Joliette s’intéresse très tôt à la politique. Dès 1814, il se présente comme député. Battu, il conteste avec succès l’élection de son rival; l’année suivante, le même scénario se répète, mais cette fois, Joliette ne parvient pas à obtenir l’annulation de l’élection. Finalement élu en 1820, il n’y siégera pas, la Chambre ayant été dissoute six jours après sa convocation. Il ne tentera pas de retourner à la politique active avant 1830.
Jean-Claude Robert – Un seigneur entrepreneur, Barthélémy Joliette
Barthélémy Joliette s’est présenté une première fois dans le comté de Leinster en 1815 et il a contesté sa défaite contre Jacques Lacombe; il semble que c’était la première fois que le résultat d’une élection était contestée au Bas-Canada.
Un comité présidé par Louis-René Chaussegros de Léry entendit les témoins au presbytère de L’Assomption et déclara en mars 1815 que Lacombe était inapte à siéger et qu’il devrait remettre à Barthélemy Joliette la somme de £181 pour les dépenses encourues. (Pierre Desjardins)
Une nouvelle élection a eu lieu le 8 juin 1815, Michel Prevost s’est présenté contre B. Joliette à la place de Jacques Lacombe et B. Joliette a obtenu une majorité de 36 voix: 226 contre 190 pour Prevost.
Le texte du journal de la chambre d’assemblée (p.113) n’est pas clair; il semble que B. Joliette aurait voulu se désister en faveur de Michel Prevost mais qu’il n’en avait pas le pouvoir.
Député et notable du bourg de L’Assomption
Élu député Barthélémy Joliette a continué son travail de notaire pour gagner sa vie; son greffe contient des actes jusqu’en 1848 mais à partir des années 1820 il en a fait beaucoup moins car il était occupé ailleurs. Dans cet avis de 1815 les lettres N. P. signifient Notaire Public.

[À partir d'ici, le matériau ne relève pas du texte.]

Lemma fltb_trans x y z : num y → fltb x y = true → fltb y z = true → fltb x z = true.
Proof.
  intros Hy H1 H2. assert (num x) by (by destruct x). assert (num z) by (by destruct z, y).
  rewrite fltb_key in * by done. destruct (f_key x) as [[a b] c], (f_key y) as [[a' b'] c'], (f_key z) as [[u v] w]. cbn in *. lia.
Qed.

(** [x <= y] of numbers is the negation of [y < x]. *)
Lemma flt_total x y : num x → num y → fltb x y = false → fltb y x = false → f_key x = f_key y.
Proof.
  intros Hx Hy H1 H2. apply not_true_iff_false in H1, H2. rewrite fltb_key in * by done.
  destruct (f_key x) as [[a b] c], (f_key y) as [[a' b'] c']. cbn in *. repeat f_equal; lia.
Qed.

Definition f_le (x y : f64) : Prop := fltb y x = false.

Lemma f_le_refl x : f_le x x.
Proof. apply fltb_irrefl. Qed.
Lemma f_le_trans x y z : num x → num y → num z → f_le x y → f_le y z → f_le x z.
Proof.
  unfold f_le. intros Hx Hy Hz H1%not_true_iff_false H2%not_true_iff_false. apply not_true_iff_false.
  rewrite fltb_key in * by done. destruct (f_key x) as [[a b] c], (f_key y) as [[a' b'] c'], (f_key z) as [[u v] w]. cbn in *. lia.
Qed.
Lemma f_lt_le x y : num x → num y → fltb x y = true → f_le x y.
Proof.
  unfold f_le. intros Hx Hy H. apply not_true_iff_false. rewrite fltb_key in * by done.
  destruct (f_key x) as [[a b] c], (f_key y) as [[a' b'] c']. cbn in *. lia.
Qed.

(** [Math.max] of numbers is one of them and no less than either. *)
Lemma fmax_spec x y : num x → num y → num (fmax x y) ∧ (fmax x y = x ∨ fmax x y = y) ∧ f_le x (fmax x y) ∧ f_le y (fmax x y).
Proof.
  intros Hx Hy. unfold fmax. rewrite Hx, Hy. cbn [orb].
  destruct (fltb x y) eqn:E1.
  { split; [done|]. split; [by right|]. split; [by apply f_lt_le|apply f_le_refl]. }
  destruct (fltb y x) eqn:E2.
  { split; [done|]. split; [by left|]. split; [apply f_le_refl|done]. }
  destruct x as [[]|?| |?]; try done; (split; [done|]; split; [by (left + right)|]; split; done || apply f_le_refl).
Qed.

Lemma fmax_all_spec l : Forall num l → l ≠ [] →
  fmax_all l ∈ l ∧ Forall (λ x, f_le x (fmax_all l)) l.
Proof.
  intros Hl Hne. assert (∀ a, num a → num (fold_left fmax l a) ∧ f_le a (fold_left fmax l a)
    ∧ Forall (λ x, f_le x (fold_left fmax l a)) l ∧ (fold_left fmax l a = a ∨ fold_left fmax l a ∈ l)) as H.
  { clear Hne. induction Hl as [|x l Hx Hl IH]; intros a Ha; cbn [fold_left].
    - split; [done|]. split; [apply f_le_refl|]. split; [constructor|by left].
    - destruct (fmax_spec a x Ha Hx) as (Hn & Hor & Hle & Hle'). destruct (IH (fmax a x) Hn) as (Hr & Hb & HF & Ho).
      split; [done|]. split; [by eapply f_le_trans, Hb|]. split; [constructor; [by eapply f_le_trans, Hb|done]|].
      rewrite elem_of_cons. destruct Ho as [->|Ho]; [|by right; right]. destruct Hor as [-> | ->]; [by left|by right; left]. }
  destruct (H (S754_infinity true) eq_refl) as (Hr & _ & HF & Ho). split; [|done].
  unfold fmax_all in *. destruct Ho as [E|Ho]; [|done]. rewrite E.
  (* all are minus infinity: the first is one of them *)
  destruct l as [|x l]; [done|]. apply Forall_inv in HF, Hl. rewrite E in HF. apply elem_of_cons. left.
  destruct x as [|[]| |[]]; try done.
Qed.

(** ** Exact results

    [dy m e] is [m * 2 ^ e] as a double.  While the numerator has at most 53
    bits nothing is rounded: sums and products of such numbers, their halves
    and their order are those of the numerators. *)

Definition dy (m e : Z) : f64 := binary_normalize 53 1024 m e false.

Lemma digits2_log2 p : Zpos (digits2_pos p) = Z.log2 (Zpos p) + 1.
Proof.
  induction p as [p IH|p IH|]; cbn [digits2_pos]; [| |done]; rewrite Pos2Z.inj_succ, IH.
  - rewrite Pos2Z.inj_xI. rewrite Z.log2_succ_double; lia.
  - rewrite Pos2Z.inj_xO. rewrite Z.log2_double; lia.
Qed.

Lemma log2_shift m k : 0 < m → 0 <= k → Z.log2 (m * 2 ^ k) = Z.log2 m + k.
Proof. intros. rewrite <- Z.log2_shiftl, Z.shiftl_mul_pow2 by lia. done. Qed.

Un lecteur que je remercie m’a signalé cette anecdote que j’ajoute à la chronique:
En effet, dans un numéro de 1964 du journal Le Portage de L’Assomption, on pouvait lire qu’on vient de découvrir à Montréal les pièces d’un procès intenté à Barthélemy Joliette pour séduction d’une mineure à L’Assomption. Il s’agit de Marie-Ursule Mousseau qui a fait baptiser à L’Assomption un fils, Jean-Baptiste, le 12 février 1816, né de père et mère inconnus. La jeune fille de 19 ans, née à Repentigny en 1797 ayant habité St-Jacques de Montcalm était alors servante chez Barthélemy Joliette, lui-même marié depuis le 27 septembre 1813 à la seigneuresse de Lavaltrie. On comprend pourquoi le fondateur de Joliette ne fut pas heureux aux élections du comté de Leinster qui suivirent après cette histoire sensationnelle. L’enfant Jean-Baptiste mourut à l’âge de 6 mois et 19 jours à L’Assomption, le 1 er septembre 1816.
Barthélemy Joliette – Un itinéraire politique loyal par Pierre Desjardins
Avec son oncle J. E. Faribault il faisait partie des notables du bourg de l’Assomption; dans cet avis au public de 1817 ils annonçaient qu’ils feraient une demande au Parlement pour obtenir le privilège de construire un pont à péage sur la rivière de l’Assomption.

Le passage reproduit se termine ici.